**Your assignment**
Please print every record below exactly as it appears.

[Saved data entries]
(* ===== verification/Claims.v ===== *)
(** * Dedicated claims: [src/runtime/generator_lease.rs] and [src/service/mod.rs]

    A dedicated generator serves one timeline: the process notes which timeline
    claimed it in a concurrent map.  An event is one access to the map, so that
    calls of several requests interleave between the accesses of one method. *)

From S2P Require Import Prelude Prog RustStr Types Config Records Planning Lease.

Inductive claim_event : Type → Type :=
(** [entry]: claimed by the key already ([Ok false]), by another key, or vacant
    and filled ([Ok true]). *)
| ClaimEntry (generator_id : Z) (timeline_key : string) : claim_event (res bool)
| GetClaim (generator_id : Z) : claim_event (option string)
| RemoveClaim (generator_id : Z) : claim_event unit
| FindClaim (timeline_key : string) : claim_event (option Z)
| ClearClaims : claim_event unit.

Definition claim_entry (generator_id : Z) (timeline_key : string) (claims : gmap Z string)
    : res bool * gmap Z string :=
  match claims !! generator_id with
  | Some holder =>
      (if bool_decide (holder = timeline_key) then Ok false else Err GeneratorPoolExhausted, claims)
  | None => (Ok true, <[generator_id := timeline_key]> claims)
  end.

(** The iteration of [FindClaim] yields some generator of the key; as it does
    not lock the whole map, it may miss one. *)
Definition claim_effect (X : Type) (e : claim_event X) (s : gmap Z string) : X → gmap Z string → Prop :=
  match e in claim_event X return X → gmap Z string → Prop with
  | ClaimEntry g k => λ x s', (x, s') = claim_entry g k s
  | GetClaim g => λ x s', x = s !! g ∧ s' = s
  | RemoveClaim g => λ _ s', s' = delete g s
  | FindClaim k => λ x s', (∀ g, x = Some g → s !! g = Some k) ∧ s' = s
  | ClearClaims => λ _ s', s' = ∅
  end.

(** An executable answer; the iteration starts at the smallest key. *)
Definition claim_answer (X : Type) (e : claim_event X) (s : gmap Z string) : X * gmap Z string :=
  match e in claim_event X return X * gmap Z string with
  | ClaimEntry g k => claim_entry g k s
  | GetClaim g => (s !! g, s)
  | RemoveClaim g => (tt, delete g s)
  | FindClaim k => (fst <$> head (filter (λ e, e.2 = k) (map_to_list s)), s)
  | ClearClaims => (tt, ∅)
  end.

Lemma claim_answer_effect X (e : claim_event X) s :
  claim_effect X e s (claim_answer X e s).1 (claim_answer X e s).2.
Proof.
  destruct e as [g k|g|g|k|]; simpl; [by destruct (claim_entry g k s)|done|done| |done].
  split; [|done]. intros g Hg. destruct (filter _ _) as [|[g' k'] l] eqn:Hf; [done|]. simpl in Hg. injection Hg as <-.
  assert ((g', k') ∈ filter (λ e : Z * string, e.2 = k) (map_to_list s)) as Hin by (rewrite Hf; by left).
  apply list_elem_of_filter in Hin as [Heq Hin]. simpl in Heq. subst k'. by apply elem_of_map_to_list in Hin.
Qed.

(** ** [GeneratorRuntimeState] *)

Definition claimed_generator_for_timeline (timeline_key : string) : prog claim_event (option Z) :=
  trigger (FindClaim timeline_key).

Definition claim_dedicated (generator_id : Z) (timeline_key : string) : prog claim_event (res bool) :=
  trigger (ClaimEntry generator_id timeline_key).

(** The entry is looked at, its lock is released, and then the key is removed. *)
Definition release_dedicated (generator_id : Z) (timeline_key : string) : prog claim_event unit :=
  entry ← trigger (GetClaim generator_id);
  match entry with
  | Some holder => if bool_decide (holder = timeline_key) then trigger (RemoveClaim generator_id) else Ret tt
  | None => Ret tt
  end.

Definition clear_dedicated_claims : prog claim_event unit := trigger ClearClaims.

(** ** [TsoService] *)

Section service.
Context (c : TsoConfig).

Definition dedicated_start : Z := wrap 32 (cfg_shared_generators c + cfg_warm_generators c).

(** [owns_generator_id] divides by the modulus. *)
Definition owned {E A} (generator_id : Z) (k : bool → prog E A) : prog E A :=
  if cfg_generator_ownership_modulo c =? 0 then Panic else k (owns_generator_id c generator_id).

Fixpoint claim_first (generator_ids : list Z) (timeline_key : string) : prog claim_event (res (Z * bool)) :=
  match generator_ids with
  | [] => Ret (Err GeneratorPoolExhausted)
  | generator_id :: generator_ids =>
      owned generator_id (λ ours,
        if negb ours then claim_first generator_ids timeline_key
        else
          claimed ← claim_dedicated generator_id timeline_key;
          match claimed with
          | Ok claimed => Ret (Ok (generator_id, claimed))
          | Err GeneratorPoolExhausted => claim_first generator_ids timeline_key
          | Err error => Ret (Err error)
          end)
  end.

Definition service_claim_dedicated (timeline_key : string) : prog claim_event (res (Z * bool)) :=
  claimed ← claimed_generator_for_timeline timeline_key;
  match claimed with
  | Some generator_id => Ret (Ok (generator_id, false))
  | None => claim_first (seqZ dedicated_start (generator_slots c - dedicated_start)) timeline_key
  end.

Definition claim_specific_dedicated (generator_id : Z) (timeline_key : string) : prog claim_event (res bool) :=
  if generator_id <? dedicated_start then Ret (Err (GeneratorIdOutOfRange generator_id))
  else claim_dedicated generator_id timeline_key.

(** The hash of a key is a parameter, as in [Planning]. *)
Context (hash : string → Z).

Definition pick_from_pool {E} (timeline_key : string) (start width : Z) : prog E (res Z) :=
  if (cfg_generator_ownership_modulo c =? 0) && (start <? sat_add 32 start width) then Panic
  else index_or_panic (pick_owned_generator_by_hash hash timeline_key start width (owns_generator_id c)) Ret.

Definition pick_generator_id (timeline_key : string) (resource_tier : ResourceTier) : prog claim_event (res Z) :=
  match resource_tier with
  | Shared => pick_from_pool timeline_key 0 (cfg_shared_generators c)
  | Warm => pick_from_pool timeline_key (cfg_shared_generators c) (cfg_warm_generators c)
  | Dedicated =>
      id <-?? service_claim_dedicated timeline_key;
      Ret (Ok id.1)
  end.
End service.

(** ** Properties *)

(** Every call of a request on the claims of a process. *)
Inductive claim_call :=
| CallClaim (generator_id : Z) (timeline_key : string)
| CallRelease (generator_id : Z) (timeline_key : string).

Definition perform_claim_call (call : claim_call) : prog claim_event (option (res bool)) :=
  match call with
  | CallClaim g k => r ← claim_dedicated g k; Ret (Some r)
  | CallRelease g k => _ ← release_dedicated g k; Ret None
  end.

(** C30: releasing a claim looks at the entry and removes the key in two steps.
    Two requests release generator 6 for the same timeline while a third claims
    it for another: the third is told that the generator is its own, nobody
    releases that claim, and at the end the generator is unclaimed. *)
Theorem stale_release_drops_foreign_claim :
  let calls := [CallRelease 6 "a"; CallRelease 6 "a"; CallClaim 6 "b"] in
  ∃ ps claims, rtc (pool_step (λ _ : nat, claim_effect)) (perform_claim_call <$> calls, {[6 := "a"]}) (ps, claims) ∧
    ps = [Ret None; Ret None; Ret (Some (Ok true))] ∧ claims !! 6 = None.
Proof.
  intros calls.
  pose proof (pool_run_steps (λ _ : nat, claim_effect) (λ _, claim_answer) [0; 1; 1; 2; 0]%nat
    (perform_claim_call <$> calls, {[6 := "a"]}) (λ _ X e s, claim_answer_effect X e s)) as Hrun.
  eexists _, _. split; [exact Hrun|]. split; by vm_compute.
Qed.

**Worked solution**
(* ===== verification/Claims.v ===== *)
(** * Dedicated claims: [src/runtime/generator_lease.rs] and [src/service/mod.rs]

    A dedicated generator serves one timeline: the process notes which timeline
    claimed it in a concurrent map.  An event is one access to the map, so that
    calls of several requests interleave between the accesses of one method. *)

From S2P Require Import Prelude Prog RustStr Types Config Records Planning Lease.

Inductive claim_event : Type → Type :=
(** [entry]: claimed by the key already ([Ok false]), by another key, or vacant
    and filled ([Ok true]). *)
| ClaimEntry (generator_id : Z) (timeline_key : string) : claim_event (res bool)
| GetClaim (generator_id : Z) : claim_event (option string)
| RemoveClaim (generator_id : Z) : claim_event unit
| FindClaim (timeline_key : string) : claim_event (option Z)
| ClearClaims : claim_event unit.

Definition claim_entry (generator_id : Z) (timeline_key : string) (claims : gmap Z string)
    : res bool * gmap Z string :=
  match claims !! generator_id with
  | Some holder =>
      (if bool_decide (holder = timeline_key) then Ok false else Err GeneratorPoolExhausted, claims)
  | None => (Ok true, <[generator_id := timeline_key]> claims)
  end.

(** The iteration of [FindClaim] yields some generator of the key; as it does
    not lock the whole map, it may miss one. *)
Definition claim_effect (X : Type) (e : claim_event X) (s : gmap Z string) : X → gmap Z string → Prop :=
  match e in claim_event X return X → gmap Z string → Prop with
  | ClaimEntry g k => λ x s', (x, s') = claim_entry g k s
  | GetClaim g => λ x s', x = s !! g ∧ s' = s
  | RemoveClaim g => λ _ s', s' = delete g s
  | FindClaim k => λ x s', (∀ g, x = Some g → s !! g = Some k) ∧ s' = s
  | ClearClaims => λ _ s', s' = ∅
  end.

(** An executable answer; the iteration starts at the smallest key. *)
Definition claim_answer (X : Type) (e : claim_event X) (s : gmap Z string) : X * gmap Z string :=
  match e in claim_event X return X * gmap Z string with
  | ClaimEntry g k => claim_entry g k s
  | GetClaim g => (s !! g, s)
  | RemoveClaim g => (tt, delete g s)
  | FindClaim k => (fst <$> head (filter (λ e, e.2 = k) (map_to_list s)), s)
  | ClearClaims => (tt, ∅)
  end.

Lemma claim_answer_effect X (e : claim_event X) s :
  claim_effect X e s (claim_answer X e s).1 (claim_answer X e s).2.
Proof.
  destruct e as [g k|g|g|k|]; simpl; [by destruct (claim_entry g k s)|done|done| |done].
  split; [|done]. intros g Hg. destruct (filter _ _) as [|[g' k'] l] eqn:Hf; [done|]. simpl in Hg. injection Hg as <-.
  assert ((g', k') ∈ filter (λ e : Z * string, e.2 = k) (map_to_list s)) as Hin by (rewrite Hf; by left).
  apply list_elem_of_filter in Hin as [Heq Hin]. simpl in Heq. subst k'. by apply elem_of_map_to_list in Hin.
Qed.

(** ** [GeneratorRuntimeState] *)

Definition claimed_generator_for_timeline (timeline_key : string) : prog claim_event (option Z) :=
  trigger (FindClaim timeline_key).

Definition claim_dedicated (generator_id : Z) (timeline_key : string) : prog claim_event (res bool) :=
  trigger (ClaimEntry generator_id timeline_key).

(** The entry is looked at, its lock is released, and then the key is removed. *)
Definition release_dedicated (generator_id : Z) (timeline_key : string) : prog claim_event unit :=
  entry ← trigger (GetClaim generator_id);
  match entry with
  | Some holder => if bool_decide (holder = timeline_key) then trigger (RemoveClaim generator_id) else Ret tt
  | None => Ret tt
  end.

Definition clear_dedicated_claims : prog claim_event unit := trigger ClearClaims.

(** ** [TsoService] *)

Section service.
Context (c : TsoConfig).

Definition dedicated_start : Z := wrap 32 (cfg_shared_generators c + cfg_warm_generators c).

(** [owns_generator_id] divides by the modulus. *)
Definition owned {E A} (generator_id : Z) (k : bool → prog E A) : prog E A :=
  if cfg_generator_ownership_modulo c =? 0 then Panic else k (owns_generator_id c generator_id).

Fixpoint claim_first (generator_ids : list Z) (timeline_key : string) : prog claim_event (res (Z * bool)) :=
  match generator_ids with
  | [] => Ret (Err GeneratorPoolExhausted)
  | generator_id :: generator_ids =>
      owned generator_id (λ ours,
        if negb ours then claim_first generator_ids timeline_key
        else
          claimed ← claim_dedicated generator_id timeline_key;
          match claimed with
          | Ok claimed => Ret (Ok (generator_id, claimed))
          | Err GeneratorPoolExhausted => claim_first generator_ids timeline_key
          | Err error => Ret (Err error)
          end)
  end.

Definition service_claim_dedicated (timeline_key : string) : prog claim_event (res (Z * bool)) :=
  claimed ← claimed_generator_for_timeline timeline_key;
  match claimed with
  | Some generator_id => Ret (Ok (generator_id, false))
  | None => claim_first (seqZ dedicated_start (generator_slots c - dedicated_start)) timeline_key
  end.

Definition claim_specific_dedicated (generator_id : Z) (timeline_key : string) : prog claim_event (res bool) :=
  if generator_id <? dedicated_start then Ret (Err (GeneratorIdOutOfRange generator_id))
  else claim_dedicated generator_id timeline_key.

(** The hash of a key is a parameter, as in [Planning]. *)
Context (hash : string → Z).

Definition pick_from_pool {E} (timeline_key : string) (start width : Z) : prog E (res Z) :=
  if (cfg_generator_ownership_modulo c =? 0) && (start <? sat_add 32 start width) then Panic
  else index_or_panic (pick_owned_generator_by_hash hash timeline_key start width (owns_generator_id c)) Ret.

Definition pick_generator_id (timeline_key : string) (resource_tier : ResourceTier) : prog claim_event (res Z) :=
  match resource_tier with
  | Shared => pick_from_pool timeline_key 0 (cfg_shared_generators c)
  | Warm => pick_from_pool timeline_key (cfg_shared_generators c) (cfg_warm_generators c)
  | Dedicated =>
      id <-?? service_claim_dedicated timeline_key;
      Ret (Ok id.1)
  end.
End service.

(** ** Properties *)

(** Every call of a request on the claims of a process. *)
Inductive claim_call :=
| CallClaim (generator_id : Z) (timeline_key : string)
| CallRelease (generator_id : Z) (timeline_key : string).

Definition perform_claim_call (call : claim_call) : prog claim_event (option (res bool)) :=
  match call with
  | CallClaim g k => r ← claim_dedicated g k; Ret (Some r)
  | CallRelease g k => _ ← release_dedicated g k; Ret None
  end.

(** C30: releasing a claim looks at the entry and removes the key in two steps.
    Two requests release generator 6 for the same timeline while a third claims
    it for another: the third is told that the generator is its own, nobody
    releases that claim, and at the end the generator is unclaimed. *)
Theorem stale_release_drops_foreign_claim :
  let calls := [CallRelease 6 "a"; CallRelease 6 "a"; CallClaim 6 "b"] in
  ∃ ps claims, rtc (pool_step (λ _ : nat, claim_effect)) (perform_claim_call <$> calls, {[6 := "a"]}) (ps, claims) ∧
    ps = [Ret None; Ret None; Ret (Some (Ok true))] ∧ claims !! 6 = None.
Proof.
  intros calls.
  pose proof (pool_run_steps (λ _ : nat, claim_effect) (λ _, claim_answer) [0; 1; 1; 2; 0]%nat
    (perform_claim_call <$> calls, {[6 := "a"]}) (λ _ X e s, claim_answer_effect X e s)) as Hrun.
  eexists _, _. split; [exact Hrun|]. split; by vm_compute.
Qed.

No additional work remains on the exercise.